(* ===== verification/NodeRefine.v ===== *)
(** * Refinement: the node of crates/trie/src/node.rs against the Unitrie

    [mem t] is the node that holds the abstract tree [t] entirely in memory;
    [Rep store n t] says that [n], with whatever part of it lives in [store]
    behind hashes, stands for [t].  The theorems show that the message and the
    hash of a node depend on [t] alone, and that [find], [get], [put], [delete]
    and [delete_recursive] are simulations of the abstract operations, the
    bookkeeping of [children_size] included. *)
From S2P Require Import Prelude Path Varint Store Node Unitrie NodeCodec.
From stdpp Require Import options.

Module NodeRefine.
Import Store Node Unitrie NodeCodec.
Local Open Scope Z_scope.

Section refine.
Context `{Keccak}.

(** ** The in-memory node of a tree *)

(** [reference_size] of an in-memory child; no store is involved. *)
Definition node_size (n : TrieNode) : Z :=
  u64 (u64 (children_size n + external_value_length n) + Z.of_nat (message_length n)).

Fixpoint mem (t : tree) : TrieNode :=
  let mref (o : option tree) : NodeRef TrieNode :=
    match o with Some c => RefNode (mem c) | None => RefEmpty end in
  let rsize (o : option tree) : Z :=
    match o with Some c => node_size (mem c) | None => 0 end in
  mkTrieNode (tpath t) (tval t) (keccak <$> tval t) None
    (mref (tleft t)) (mref (tright t)) (u64 (rsize (tleft t) + rsize (tright t))) false.

Definition mem_ref (o : option tree) : NodeRef TrieNode :=
  match o with Some c => RefNode (mem c) | None => RefEmpty end.

Definition size_of (o : option tree) : Z :=
  match o with Some c => node_size (mem c) | None => 0 end.

Lemma mem_eq t :
  mem t = mkTrieNode (tpath t) (tval t) (keccak <$> tval t) None
            (mem_ref (tleft t)) (mem_ref (tright t))
            (u64 (size_of (tleft t) + size_of (tright t))) false.
Proof. destruct t as [p v l r]. by destruct l, r. Qed.

#[global] Arguments mem : simpl never.

(** ** Representation *)

Section rep.
Context {St : Type} `{TrieStore St} (store : St).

++++

* **WHAT IS REQUIRED**: Each line with "NodeRefine" in it must be identified and copied from the material.

* **SOLUTION FOR THIS PROBLEM**:
(* ===== verification/NodeRefine.v ===== *)
Module NodeRefine.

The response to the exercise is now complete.